At Mather’s instigation, Secretary of the Interior Roy O. West appointed the Committee on Study of Educational Problems in the National Parks in 1928. Chaired by John C. Merriam, it included Hermon C. Bumpus, Frank Oastler, Vernon Kellogg, and Harold Bryant. The committee recommended a permanent educational advisory board, established the next year with Merriam, Bumpus, Oastler, Wallace W. Atwood, Clark Wissler, and Isaiah Bomnan as members. It also urged appointment of a Park Service education chief headquartered in Washington. This recommendation was carried out in 1930, when Harold Bryant was made assistant director of the Service in charge of the new Branch of Research and Education. Ansel Hall remained in Berkeley, under Bryant, as head of the retitled Field Division of Education and Forestry for several years.
Although education/interpretation thus attained high status in the Park Service organization and benefited from the Service’s first formal training program, the function and its practitioners were still not universally accepted by park superintendents and rangers. Some of the early naturalist appointees were academically trained scientists who could not adapt to field work with park visitors; such misfits at Yellowstone and Lassen had to be dismissed. Despite the Yosemite school, persons with solid qualifications and training for interpretive duties were not plentiful, and programs were sometimes amateurish. In 1978 C. Frank Brockman, hired as a Mount Rainier naturalist 50 years before, recalled that among rangers, “interest in natural history was often associated with qualities lacking in ‘he-men.'” Nor were park naturalists widely appreciated by academics. As Brockman remembered it:
Science had not gained the status typical of recent years, and early Park Service naturalists were often considered to be impractical “scientists.” Conversely, true scientists of that time, though respecting the zeal and dedication of park naturalists, were well aware of their limited scientific backgrounds. So, in a sense, early National Park Service naturalists were neither fish nor fowl. They often lacked the respect of their coworkers and had limited status in the true scientific community. Not uncommonly they were referred to by their associates as “nature fakers,” “posy pickers,” or “Sunday supplement scientists.”

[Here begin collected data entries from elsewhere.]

(** one character of a JSON string, [ensure_ascii=False] *)
Definition plain_escape (a : ascii) : string :=
  let n := N_of_ascii a in
  if (n =? 34)%N then String BACKSLASH (String QUOTE EmptyString) else if (n =? 92)%N then String BACKSLASH (String BACKSLASH EmptyString)
  else if (n =? 10)%N then "\n" else if (n =? 13)%N then "\r" else if (n =? 9)%N then "\t"
  else if (n =? 12)%N then "\f" else if (n =? 8)%N then "\b"
  else if (n <? 32)%N then "\u00" +:+ String (hex_char (n / 16)) (String (hex_char (n mod 16)) EmptyString)
  else String a EmptyString.

Fixpoint plain_escapes (s : string) : string :=
  match s with EmptyString => EmptyString | String a s' => plain_escape a +:+ plain_escapes s' end.

(** [json.dumps(s, ensure_ascii=False)] of a string *)
Definition json_str (s : string) : string := String QUOTE (plain_escapes s +:+ String QUOTE EmptyString).

Inductive render_error := LongInteger | Unserializable.

#[export] Instance render_error_eq_dec : EqDecision render_error.
Proof. solve_decision. Defined.

(** [json.dumps(z)] of an integer: [ValueError] above the digit limit *)
Definition json_int (z : Z) : result render_error string :=
  if (INT_DIGITS <? length (digits (Z.abs_N z)))%nat then Err LongInteger else Ok (str_of_Z z).

(** the walk both renderings share; [sep] and [colon] are what they put between items and behind keys *)
Fixpoint render_with (sep colon : string) (v : pyjson) : result render_error string :=
  match v with
  | NoneJ => Ok "null"%string
  | BoolJ b => Ok (if b then "true" else "false")%string
  | DecJ d => Ok (decimal_str d)
  | IntJ z => json_int z
  | StrJ s => Ok (json_str s)
  | FloatJ => Err Unserializable
  | ListJ l => texts ← mapM id (map (render_with sep colon) l); Ok ("[" +:+ join sep texts +:+ "]")%string
  | DictJ items =>
      texts ← mapM (λ kt, t ← snd kt; Ok (json_str (fst kt) +:+ colon +:+ t)%string)
                   (py_sorted key_le (map (λ kv, (fst kv, render_with sep colon (snd kv))) items));
      Ok ("{" +:+ join sep texts +:+ "}")%string
  end.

Given these attitudes, naturalists were slow to be fully integrated into park management. Following an inspection trip to the parks in the summer of 1935, Harold Bryant reported to Director Arno B. Cammerer, “apparently the emphatic requests made of superintendents to place naturalists in key positions have not been complied with.” He saw “little gain in the effort to make the naturalist an expert consultant on all matters pertaining to education and natural history.” He found “the chief criticism of the naturalist service…still that of shallowness of background of some naturalists,” although this was being improved. He also noted improvement in the relations between rangers and naturalists: “Yellowstone, which once developed a difficult situation, seemed this summer to be absolutely free from any antagonisms.”
Contention and controversy over the status of interpretation and its practitioners would continue. A quarter-century after Bryant’s report the Service’s Chief of Interpretation would again complain that park interpreters were out of the organization’s mainstream, enjoying little consideration for advancement into management. But from the 1930s few doubted the importance of interpretation to the Service mission, as a significant part of what the bureau was about.